### Task material

(** X19.  Without metering point numbers, [None] or an empty list alike,
    [get_consumption_data] asks the session first: when the session object
    has no "user", it fails with "No metering points found for customer"
    and no time-series request is made; [get_total_consumption] is that
    call. *)
Theorem consumption_needs_metering_points (url : string) (s s1 : St World)
    (response : Response) (m : list (string * json))
    (from_date to_date : option datetime) (resolution : string) :
  get_session_url locale = Ret url ->
  _get locale url 0 s = (s1, Ret response) ->
  resp_json response = Ret (JObj m) ->
  PyJson.assoc "user" m = None ->
  get_consumption_data locale None from_date to_date resolution s
  = (s1, raise_ APIError "No metering points found for customer")
  /\ get_consumption_data locale (Some []) from_date to_date resolution s
     = (s1, raise_ APIError "No metering points found for customer")
  /\ get_total_consumption locale s
     = (s1, raise_ APIError "No metering points found for customer")
  /\ fetch_ranges (snd s1) = fetch_ranges (snd s).
Proof.
  intros Hurl Hget Hdoc Huser.
  assert (Hpoints : get_metering_points locale s = (s1, Ret [])).
  { unfold get_metering_points, bind, pure. rewrite Hurl. cbn [fst snd].
    rewrite Hget. unfold try_except. rewrite Hdoc. cbn [obind].
    unfold delivery_sites. cbn [PyJson.contains_key obind]. now rewrite Huser. }
  split; [|split; [|split]].
  - unfold get_consumption_data. unfold bind at 1. unfold bind at 1.
    now rewrite Hpoints.
  - unfold get_consumption_data. unfold bind at 1. unfold bind at 1.
    now rewrite Hpoints.
  - unfold get_total_consumption, get_consumption_data.
    unfold bind at 1. unfold bind at 1. now rewrite Hpoints.
  - pose proof (get_no_fetch locale url 4 0 s eq_refl) as Hfetch.
    now rewrite Hget in Hfetch.
Qed.

End SessionMethods.

(* ================================================================== *)
(** ** The further properties in the scripted world *)

(** [status_not_retried] on a 404 from the session endpoint. *)
Lemma status_not_retried_witness :
  let world := Sim.quiet [Sim.response 404 "Not Found" [] Sim.not_json]
                 Sim.unauthorized [] in
  let out := Sim.run (Sim.get Sim.session_mode "SV"
                        "https://www.fortum.com/se/el/api/auth/session" 0) world in
  count_gets (snd (fst out)) = 1%nat
  /\ snd out = raise_ UnexpectedStatusCodeError "Unexpected status code 404: Not Found".
Proof.
  cbv zeta.
  pose proof (@status_not_retried Sim.world (Sim.collaborators Sim.session_mode)
                Sim.externals "SV" "https://www.fortum.com/se/el/api/auth/session" 0
                (Sim.quiet [Sim.response 404 "Not Found" [] Sim.not_json]
                   Sim.unauthorized [], [])
                _ _ _ _ ltac:(cbn; lia) eq_refl eq_refl eq_refl
                ltac:(cbn; lia) ltac:(cbn; lia) ltac:(cbn; lia)) as Hrun.
  cbv zeta in Hrun. destruct Hrun as [Hrun _].
  unfold Sim.run, Sim.get. rewrite Hrun. split; reflexivity.
Defined.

######

*Task item:* Output exactly one stretch of the listing: from the line containing "[]) from_date to_date resolution s" through the line containing "assert (Hpoints : get_metering_points", both end lines included.

*Your solution:*
  /\ get_consumption_data locale (Some []) from_date to_date resolution s
     = (s1, raise_ APIError "No metering points found for customer")
  /\ get_total_consumption locale s
     = (s1, raise_ APIError "No metering points found for customer")
  /\ fetch_ranges (snd s1) = fetch_ranges (snd s).
Proof.
  intros Hurl Hget Hdoc Huser.
  assert (Hpoints : get_metering_points locale s = (s1, Ret [])).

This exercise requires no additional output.